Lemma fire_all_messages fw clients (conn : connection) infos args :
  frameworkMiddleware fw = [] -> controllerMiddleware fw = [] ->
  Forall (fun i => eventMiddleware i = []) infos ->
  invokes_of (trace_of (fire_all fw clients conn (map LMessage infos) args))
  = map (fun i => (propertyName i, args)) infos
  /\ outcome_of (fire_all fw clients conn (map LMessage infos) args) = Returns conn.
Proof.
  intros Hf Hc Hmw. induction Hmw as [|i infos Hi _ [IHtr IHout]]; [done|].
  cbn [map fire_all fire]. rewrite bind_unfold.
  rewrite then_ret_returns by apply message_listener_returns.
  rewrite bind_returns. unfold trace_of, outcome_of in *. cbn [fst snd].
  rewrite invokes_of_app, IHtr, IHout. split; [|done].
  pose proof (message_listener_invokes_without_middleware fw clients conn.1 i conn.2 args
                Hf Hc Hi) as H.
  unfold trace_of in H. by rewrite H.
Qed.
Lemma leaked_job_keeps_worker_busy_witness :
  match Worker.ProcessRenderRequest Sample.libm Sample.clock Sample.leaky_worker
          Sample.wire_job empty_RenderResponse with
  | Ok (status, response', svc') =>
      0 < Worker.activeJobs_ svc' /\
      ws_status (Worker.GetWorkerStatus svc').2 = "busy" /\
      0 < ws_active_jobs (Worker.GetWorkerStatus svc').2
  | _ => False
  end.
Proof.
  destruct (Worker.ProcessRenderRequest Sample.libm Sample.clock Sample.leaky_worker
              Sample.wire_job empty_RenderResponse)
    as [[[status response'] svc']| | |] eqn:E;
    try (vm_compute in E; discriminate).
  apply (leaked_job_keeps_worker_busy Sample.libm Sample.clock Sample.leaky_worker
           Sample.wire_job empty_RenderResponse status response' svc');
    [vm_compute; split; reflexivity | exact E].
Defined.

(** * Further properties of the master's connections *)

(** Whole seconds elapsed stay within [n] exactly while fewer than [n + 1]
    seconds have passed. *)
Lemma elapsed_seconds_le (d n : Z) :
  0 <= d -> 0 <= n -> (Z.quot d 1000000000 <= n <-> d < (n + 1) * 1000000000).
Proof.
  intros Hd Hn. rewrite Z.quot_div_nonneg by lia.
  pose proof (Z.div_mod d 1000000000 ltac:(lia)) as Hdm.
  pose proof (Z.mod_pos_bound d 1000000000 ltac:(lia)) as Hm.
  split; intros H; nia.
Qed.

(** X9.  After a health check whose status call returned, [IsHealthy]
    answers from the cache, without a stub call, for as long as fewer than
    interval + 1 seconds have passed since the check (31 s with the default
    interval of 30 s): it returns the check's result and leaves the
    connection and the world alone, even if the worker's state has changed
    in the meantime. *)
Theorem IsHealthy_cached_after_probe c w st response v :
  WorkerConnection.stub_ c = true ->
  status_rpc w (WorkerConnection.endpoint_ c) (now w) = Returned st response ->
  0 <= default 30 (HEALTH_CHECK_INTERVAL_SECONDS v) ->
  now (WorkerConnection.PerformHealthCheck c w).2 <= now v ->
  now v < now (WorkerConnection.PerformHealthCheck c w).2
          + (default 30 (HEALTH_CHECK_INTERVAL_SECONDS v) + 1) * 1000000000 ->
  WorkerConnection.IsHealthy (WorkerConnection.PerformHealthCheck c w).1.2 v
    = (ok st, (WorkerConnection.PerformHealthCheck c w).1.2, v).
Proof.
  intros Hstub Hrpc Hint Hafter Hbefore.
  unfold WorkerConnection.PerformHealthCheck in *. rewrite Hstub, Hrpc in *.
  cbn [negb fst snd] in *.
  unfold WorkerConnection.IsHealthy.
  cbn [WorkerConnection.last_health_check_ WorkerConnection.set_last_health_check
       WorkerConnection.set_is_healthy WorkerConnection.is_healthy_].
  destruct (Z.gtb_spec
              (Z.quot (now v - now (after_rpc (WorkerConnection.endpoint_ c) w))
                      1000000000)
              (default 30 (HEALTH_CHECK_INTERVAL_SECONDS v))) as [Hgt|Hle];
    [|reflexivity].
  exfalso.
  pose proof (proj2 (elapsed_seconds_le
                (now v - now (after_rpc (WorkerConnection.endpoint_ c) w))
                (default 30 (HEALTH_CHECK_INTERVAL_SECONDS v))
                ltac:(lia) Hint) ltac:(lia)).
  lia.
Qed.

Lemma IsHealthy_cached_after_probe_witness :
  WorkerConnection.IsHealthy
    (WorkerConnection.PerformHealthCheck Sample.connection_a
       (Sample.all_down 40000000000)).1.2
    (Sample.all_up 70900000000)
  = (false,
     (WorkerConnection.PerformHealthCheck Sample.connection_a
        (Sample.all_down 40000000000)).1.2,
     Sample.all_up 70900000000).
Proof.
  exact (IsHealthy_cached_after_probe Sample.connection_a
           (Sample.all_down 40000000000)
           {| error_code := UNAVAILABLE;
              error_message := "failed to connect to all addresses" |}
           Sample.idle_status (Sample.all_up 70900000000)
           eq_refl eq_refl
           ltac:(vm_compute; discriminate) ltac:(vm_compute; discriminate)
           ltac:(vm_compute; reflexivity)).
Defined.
##############################
DIRECTIONS FOR THIS TASK
Please write out the whole listing once more, exactly.

OUTPUT
Lemma fire_all_messages fw clients (conn : connection) infos args :
  frameworkMiddleware fw = [] -> controllerMiddleware fw = [] ->
  Forall (fun i => eventMiddleware i = []) infos ->
  invokes_of (trace_of (fire_all fw clients conn (map LMessage infos) args))
  = map (fun i => (propertyName i, args)) infos
  /\ outcome_of (fire_all fw clients conn (map LMessage infos) args) = Returns conn.
Proof.
  intros Hf Hc Hmw. induction Hmw as [|i infos Hi _ [IHtr IHout]]; [done|].
  cbn [map fire_all fire]. rewrite bind_unfold.
  rewrite then_ret_returns by apply message_listener_returns.
  rewrite bind_returns. unfold trace_of, outcome_of in *. cbn [fst snd].
  rewrite invokes_of_app, IHtr, IHout. split; [|done].
  pose proof (message_listener_invokes_without_middleware fw clients conn.1 i conn.2 args
                Hf Hc Hi) as H.
  unfold trace_of in H. by rewrite H.
Qed.
Lemma leaked_job_keeps_worker_busy_witness :
  match Worker.ProcessRenderRequest Sample.libm Sample.clock Sample.leaky_worker
          Sample.wire_job empty_RenderResponse with
  | Ok (status, response', svc') =>
      0 < Worker.activeJobs_ svc' /\
      ws_status (Worker.GetWorkerStatus svc').2 = "busy" /\
      0 < ws_active_jobs (Worker.GetWorkerStatus svc').2
  | _ => False
  end.
Proof.
  destruct (Worker.ProcessRenderRequest Sample.libm Sample.clock Sample.leaky_worker
              Sample.wire_job empty_RenderResponse)
    as [[[status response'] svc']| | |] eqn:E;
    try (vm_compute in E; discriminate).
  apply (leaked_job_keeps_worker_busy Sample.libm Sample.clock Sample.leaky_worker
           Sample.wire_job empty_RenderResponse status response' svc');
    [vm_compute; split; reflexivity | exact E].
Defined.

(** * Further properties of the master's connections *)

(** Whole seconds elapsed stay within [n] exactly while fewer than [n + 1]
    seconds have passed. *)
Lemma elapsed_seconds_le (d n : Z) :
  0 <= d -> 0 <= n -> (Z.quot d 1000000000 <= n <-> d < (n + 1) * 1000000000).
Proof.
  intros Hd Hn. rewrite Z.quot_div_nonneg by lia.
  pose proof (Z.div_mod d 1000000000 ltac:(lia)) as Hdm.
  pose proof (Z.mod_pos_bound d 1000000000 ltac:(lia)) as Hm.
  split; intros H; nia.
Qed.

(** X9.  After a health check whose status call returned, [IsHealthy]
    answers from the cache, without a stub call, for as long as fewer than
    interval + 1 seconds have passed since the check (31 s with the default
    interval of 30 s): it returns the check's result and leaves the
    connection and the world alone, even if the worker's state has changed
    in the meantime. *)
Theorem IsHealthy_cached_after_probe c w st response v :
  WorkerConnection.stub_ c = true ->
  status_rpc w (WorkerConnection.endpoint_ c) (now w) = Returned st response ->
  0 <= default 30 (HEALTH_CHECK_INTERVAL_SECONDS v) ->
  now (WorkerConnection.PerformHealthCheck c w).2 <= now v ->
  now v < now (WorkerConnection.PerformHealthCheck c w).2
          + (default 30 (HEALTH_CHECK_INTERVAL_SECONDS v) + 1) * 1000000000 ->
  WorkerConnection.IsHealthy (WorkerConnection.PerformHealthCheck c w).1.2 v
    = (ok st, (WorkerConnection.PerformHealthCheck c w).1.2, v).
Proof.
  intros Hstub Hrpc Hint Hafter Hbefore.
  unfold WorkerConnection.PerformHealthCheck in *. rewrite Hstub, Hrpc in *.
  cbn [negb fst snd] in *.
  unfold WorkerConnection.IsHealthy.
  cbn [WorkerConnection.last_health_check_ WorkerConnection.set_last_health_check
       WorkerConnection.set_is_healthy WorkerConnection.is_healthy_].
  destruct (Z.gtb_spec
              (Z.quot (now v - now (after_rpc (WorkerConnection.endpoint_ c) w))
                      1000000000)
              (default 30 (HEALTH_CHECK_INTERVAL_SECONDS v))) as [Hgt|Hle];
    [|reflexivity].
  exfalso.
  pose proof (proj2 (elapsed_seconds_le
                (now v - now (after_rpc (WorkerConnection.endpoint_ c) w))
                (default 30 (HEALTH_CHECK_INTERVAL_SECONDS v))
                ltac:(lia) Hint) ltac:(lia)).
  lia.
Qed.

Lemma IsHealthy_cached_after_probe_witness :
  WorkerConnection.IsHealthy
    (WorkerConnection.PerformHealthCheck Sample.connection_a
       (Sample.all_down 40000000000)).1.2
    (Sample.all_up 70900000000)
  = (false,
     (WorkerConnection.PerformHealthCheck Sample.connection_a
        (Sample.all_down 40000000000)).1.2,
     Sample.all_up 70900000000).
Proof.
  exact (IsHealthy_cached_after_probe Sample.connection_a
           (Sample.all_down 40000000000)
           {| error_code := UNAVAILABLE;
              error_message := "failed to connect to all addresses" |}
           Sample.idle_status (Sample.all_up 70900000000)
           eq_refl eq_refl
           ltac:(vm_compute; discriminate) ltac:(vm_compute; discriminate)
           ltac:(vm_compute; reflexivity)).
Defined.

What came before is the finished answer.